Un día como hoy, en 1941,
Virginia Woolf perdió las amarras de la vida. Cargó con piedras en su abrigo,
suficientes para arrojarse al río y abandonar la existencia en la fuerza del
agua. Se negó a vivir porque la existencia sobrepasaba la voluntad. Dejó
indicios que se leyeron muy tarde. Sobrevivía a la vida porque resultaba
demasiada.
El
cuerpo es un recipiente donde está contenida nuestra esencia.
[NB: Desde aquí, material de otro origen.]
Lemma keepalive_res s s' : core_conn_maintain_keepalive_thrd c (core_conn_maintain_traffic c s) = Ret s' -> conn_res s' = conn_res s.
Proof.
  assert (Hb : forall s0, conn_res (keepalive_begin c s0) = conn_res s0) by (intros s0; unfold keepalive_begin; by destruct (busy_traffic s0)).
  assert (Ht : conn_res (core_conn_maintain_traffic c s) = conn_res s) by (unfold core_conn_maintain_traffic; by destruct (negb _)).
  rewrite <- Ht. generalize (core_conn_maintain_traffic c s). clear s Ht. intros s. unfold core_conn_maintain_keepalive_thrd.
  destruct (pt_keepalive s); [by intros [= <-] | |]; (destruct (negb (expired c _)); [by intros [= <-] |]);
    (destruct (negb _); [by intros [= <-] |]); intros H; cinv H; destruct a as [r s1].
  - apply post_res in E. destruct (nz r); injection H as <-; [by rewrite Hb | exact E].
  - assert (E1 : conn_res s1 = conn_res s).
    { unfold wf_mlme_deauth, wf_mlme_disconn in E. destruct (negb _); [by injection E as _ <- |]. destruct (negb _); [by injection E as _ <- |].
      cinv E. destruct a as [r2 s2]. apply post_res in E0. by injection E as _ <-. }
    injection H as <-. destruct (nz r); [by rewrite Hb | exact E1].
Qed.

(** While the lock of the chip is refused the thread waits, for [n] more calls;
    the call that gets it tells the peer and leaves it. *)
Fixpoint leaving (n : nat) (mac : list Z) (tr : list (ev * Z)) (res : pt_ret * label * unit * mlme_info_t) : Prop :=
  let '(_, b', _, s') := res in
  match tr with
  | (HwTrylock, r) :: tr =>
      if nz r then
        b' = CMsg /\ pt_msg s' = MDeauth /\
        match n with
        | O => True
        | S n => forall c fuel, (18 < fuel)%nat -> wp (mlme_core_thrd c fuel CMsg s') (leaving n mac)
        end
      else (exists z, (DeauthXmit mac WF_80211_REASON_DEAUTH_LEAVING, z) ∈ tr) /\ (exists frm z, (IndDisconnect frm, z) ∈ tr) /\
        connect s' = false /\ pwdn_info s' = false /\ (b' = ClrWait \/ b' = LTop)
  | _ => False
  end.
Es moldeable,
quebradizo y al mismo tiempo resistente, según la fuerza de voluntad, la entereza
y la capacidad de mantenerse en una pieza.
Sometido
a múltiples circunstancias, una cosa es cierta: el recipiente puede sufrir
todos los golpes de la vida que uno pueda imaginar, pero solo la muerte (por
mano propia o ajena) puede hacer que ese recipiente libere nuestra esencia
cortando las amarras de la vida.
El
recipiente es el único espacio físico en el que se establecen los límites que
contienen la vida y la esencia de cada persona, los vincula en una mezcla
incapaz de fusionarse, aunque se entretejen para otorgarnos las múltiples
experiencias que se acumulan con el tiempo y se guardan en nuestra memoria para
ser evocadas al cabo de los ciclos.
Al
morir, el recipiente sufre tal daño que es imposible repararlo y desvincula la
vida y la esencia para que cada una retorne al punto de origen. Del recipiente
solo quedan rastros que transmutan y se convierten en materia fértil para
generar nueva vida, aunque de otra variedad.
Este
mundo ha vivido moldeando esos recipientes para ajustarlos a prototipos y
estereotipos que establecen el estándar al que deberían aspirar. Son normas impuestas
bajo códigos silenciosos, aunque evidentes, que únicamente se centran en la
comunicación de las formas sin tomar en cuenta las paredes internas del
recipiente y todo aquello que contiene.
Este
recipiente en el que habito es un tanto adverso. Es más parecido a una Dama de
Hierro cuyas agujas traspasan el espíritu y lo mantienen en tortura permanente,
aunque hacia el exterior se proyecta otra imagen que jamás sospecharía lo que
ocurre dentro.
Tal
vez por esa razón dejo huellas en las paredes exteriores de este recipiente,
indicios manifestados en numerosas cicatrices como rastros de las heridas que
me he infligido cada vez que el dolor se vuelve insoportable.
Porque
también la vida duele cuando el espíritu reniega de su recipiente. En mi caso,
como algunos otros, la falta de voluntad para vivir y para existir impide la
interacción entre la vida y el espíritu. Uno camina por el mundo sobreviviendo
al tormento interior, sin una vida fuera del recipiente porque el primer paso
es la batalla que se libra en esta oquedad. Al final solo queda el silencio.